[[ Source data, beginning ]]

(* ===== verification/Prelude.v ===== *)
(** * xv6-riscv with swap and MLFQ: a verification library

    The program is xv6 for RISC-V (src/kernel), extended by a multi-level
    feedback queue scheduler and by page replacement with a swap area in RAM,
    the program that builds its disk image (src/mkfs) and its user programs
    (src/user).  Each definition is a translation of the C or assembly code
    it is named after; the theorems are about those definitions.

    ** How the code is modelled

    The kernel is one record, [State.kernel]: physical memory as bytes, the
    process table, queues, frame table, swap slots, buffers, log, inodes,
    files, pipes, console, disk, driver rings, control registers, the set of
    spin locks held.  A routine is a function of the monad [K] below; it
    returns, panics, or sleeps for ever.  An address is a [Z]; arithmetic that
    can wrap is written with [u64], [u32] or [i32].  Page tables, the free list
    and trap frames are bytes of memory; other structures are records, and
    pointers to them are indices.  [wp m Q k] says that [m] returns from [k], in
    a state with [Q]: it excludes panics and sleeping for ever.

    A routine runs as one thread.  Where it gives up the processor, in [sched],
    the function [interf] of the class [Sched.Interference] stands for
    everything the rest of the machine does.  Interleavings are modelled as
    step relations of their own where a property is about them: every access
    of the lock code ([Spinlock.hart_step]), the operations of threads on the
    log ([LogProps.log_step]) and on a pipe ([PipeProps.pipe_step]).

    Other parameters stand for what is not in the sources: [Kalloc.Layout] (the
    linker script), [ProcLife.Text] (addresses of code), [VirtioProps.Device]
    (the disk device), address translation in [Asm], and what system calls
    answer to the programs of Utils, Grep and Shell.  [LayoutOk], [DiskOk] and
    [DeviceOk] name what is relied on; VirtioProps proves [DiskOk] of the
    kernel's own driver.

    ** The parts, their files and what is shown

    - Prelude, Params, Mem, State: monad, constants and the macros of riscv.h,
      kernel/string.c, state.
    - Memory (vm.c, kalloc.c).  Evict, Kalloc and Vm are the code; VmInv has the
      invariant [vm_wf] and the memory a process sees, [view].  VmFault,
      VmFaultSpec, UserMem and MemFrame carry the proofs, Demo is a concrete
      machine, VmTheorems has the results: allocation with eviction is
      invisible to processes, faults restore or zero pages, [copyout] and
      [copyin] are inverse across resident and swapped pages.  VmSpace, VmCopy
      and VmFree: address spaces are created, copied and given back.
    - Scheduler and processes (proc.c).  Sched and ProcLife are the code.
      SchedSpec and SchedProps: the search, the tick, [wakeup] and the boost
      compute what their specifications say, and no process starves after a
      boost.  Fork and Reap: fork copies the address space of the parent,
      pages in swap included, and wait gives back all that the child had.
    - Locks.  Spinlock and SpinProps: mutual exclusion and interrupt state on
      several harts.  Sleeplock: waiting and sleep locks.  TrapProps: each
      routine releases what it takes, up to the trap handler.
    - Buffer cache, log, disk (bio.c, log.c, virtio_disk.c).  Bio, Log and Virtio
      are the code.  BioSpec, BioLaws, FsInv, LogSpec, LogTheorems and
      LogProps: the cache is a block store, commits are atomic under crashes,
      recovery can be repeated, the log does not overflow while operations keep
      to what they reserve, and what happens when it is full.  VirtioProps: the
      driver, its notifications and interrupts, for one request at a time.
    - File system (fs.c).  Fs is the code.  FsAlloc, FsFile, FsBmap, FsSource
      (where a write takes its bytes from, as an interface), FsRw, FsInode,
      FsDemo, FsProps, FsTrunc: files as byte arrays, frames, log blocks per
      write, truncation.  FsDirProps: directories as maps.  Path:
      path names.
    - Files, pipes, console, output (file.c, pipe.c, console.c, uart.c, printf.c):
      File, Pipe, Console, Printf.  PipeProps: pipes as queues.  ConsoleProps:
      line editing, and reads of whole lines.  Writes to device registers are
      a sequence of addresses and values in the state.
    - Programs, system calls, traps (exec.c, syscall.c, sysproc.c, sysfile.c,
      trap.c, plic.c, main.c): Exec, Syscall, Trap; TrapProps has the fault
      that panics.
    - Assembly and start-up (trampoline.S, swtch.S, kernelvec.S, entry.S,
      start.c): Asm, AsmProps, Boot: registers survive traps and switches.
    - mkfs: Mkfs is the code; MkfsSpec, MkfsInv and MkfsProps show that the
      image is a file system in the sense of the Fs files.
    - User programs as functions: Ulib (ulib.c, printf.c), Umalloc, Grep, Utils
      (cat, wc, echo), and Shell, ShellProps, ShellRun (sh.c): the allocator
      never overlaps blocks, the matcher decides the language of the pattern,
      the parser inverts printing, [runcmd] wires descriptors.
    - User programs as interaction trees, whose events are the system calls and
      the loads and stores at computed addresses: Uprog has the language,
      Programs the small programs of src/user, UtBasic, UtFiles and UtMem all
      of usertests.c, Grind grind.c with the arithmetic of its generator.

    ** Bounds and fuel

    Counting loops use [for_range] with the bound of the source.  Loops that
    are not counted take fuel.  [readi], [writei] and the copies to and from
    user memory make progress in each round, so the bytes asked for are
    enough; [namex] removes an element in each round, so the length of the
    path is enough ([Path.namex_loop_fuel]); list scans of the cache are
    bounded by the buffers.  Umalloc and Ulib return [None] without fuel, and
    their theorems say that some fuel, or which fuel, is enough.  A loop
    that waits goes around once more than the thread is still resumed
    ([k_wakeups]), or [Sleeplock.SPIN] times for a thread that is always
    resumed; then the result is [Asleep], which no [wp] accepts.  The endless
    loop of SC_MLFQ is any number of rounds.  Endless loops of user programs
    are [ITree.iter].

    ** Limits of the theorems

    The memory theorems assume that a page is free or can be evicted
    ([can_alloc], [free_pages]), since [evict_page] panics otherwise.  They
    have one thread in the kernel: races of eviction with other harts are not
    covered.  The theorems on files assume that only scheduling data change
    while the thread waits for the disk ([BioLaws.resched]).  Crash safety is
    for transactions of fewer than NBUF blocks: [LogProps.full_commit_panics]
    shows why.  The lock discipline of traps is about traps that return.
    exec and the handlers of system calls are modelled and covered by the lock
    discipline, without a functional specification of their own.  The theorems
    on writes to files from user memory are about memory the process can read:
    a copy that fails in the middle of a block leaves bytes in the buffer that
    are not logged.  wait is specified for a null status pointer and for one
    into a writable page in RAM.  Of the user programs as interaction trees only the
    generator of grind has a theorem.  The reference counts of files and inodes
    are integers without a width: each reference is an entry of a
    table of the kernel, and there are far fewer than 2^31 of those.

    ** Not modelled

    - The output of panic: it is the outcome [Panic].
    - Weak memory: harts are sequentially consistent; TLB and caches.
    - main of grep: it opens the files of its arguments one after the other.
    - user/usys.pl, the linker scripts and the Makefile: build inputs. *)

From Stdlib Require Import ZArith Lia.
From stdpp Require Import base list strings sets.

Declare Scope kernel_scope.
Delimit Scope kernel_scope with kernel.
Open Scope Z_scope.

[[ Source data, end ]]
[[ Source data, beginning ]]

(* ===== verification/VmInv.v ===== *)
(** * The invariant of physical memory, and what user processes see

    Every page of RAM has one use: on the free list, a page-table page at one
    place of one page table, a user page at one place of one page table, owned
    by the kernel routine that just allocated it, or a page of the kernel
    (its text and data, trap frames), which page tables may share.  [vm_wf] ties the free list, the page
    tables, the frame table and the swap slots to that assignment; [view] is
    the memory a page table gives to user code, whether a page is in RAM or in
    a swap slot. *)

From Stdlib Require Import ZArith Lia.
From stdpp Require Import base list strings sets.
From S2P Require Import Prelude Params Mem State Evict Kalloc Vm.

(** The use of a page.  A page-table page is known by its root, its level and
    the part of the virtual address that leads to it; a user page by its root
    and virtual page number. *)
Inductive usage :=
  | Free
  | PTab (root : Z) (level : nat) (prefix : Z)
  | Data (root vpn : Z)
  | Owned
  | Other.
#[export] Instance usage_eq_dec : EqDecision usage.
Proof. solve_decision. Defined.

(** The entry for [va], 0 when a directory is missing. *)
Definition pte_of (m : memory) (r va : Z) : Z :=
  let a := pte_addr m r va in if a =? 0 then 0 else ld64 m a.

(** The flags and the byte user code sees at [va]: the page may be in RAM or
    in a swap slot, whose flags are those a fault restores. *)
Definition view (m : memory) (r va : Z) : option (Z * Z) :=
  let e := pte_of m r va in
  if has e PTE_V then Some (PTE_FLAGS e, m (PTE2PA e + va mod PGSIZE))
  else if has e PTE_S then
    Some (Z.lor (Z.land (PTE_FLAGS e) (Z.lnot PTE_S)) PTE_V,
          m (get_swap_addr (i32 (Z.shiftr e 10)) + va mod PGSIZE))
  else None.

[[ Source data, end ]]

Your answer should consist only of the lines above between the line holding "have one thread" and the line holding "traps that return.", inclusive, each transcribed exactly.

(Response below)
    have one thread in the kernel: races of eviction with other harts are not
    covered.  The theorems on files assume that only scheduling data change
    while the thread waits for the disk ([BioLaws.resched]).  Crash safety is
    for transactions of fewer than NBUF blocks: [LogProps.full_commit_panics]
    shows why.  The lock discipline of traps is about traps that return.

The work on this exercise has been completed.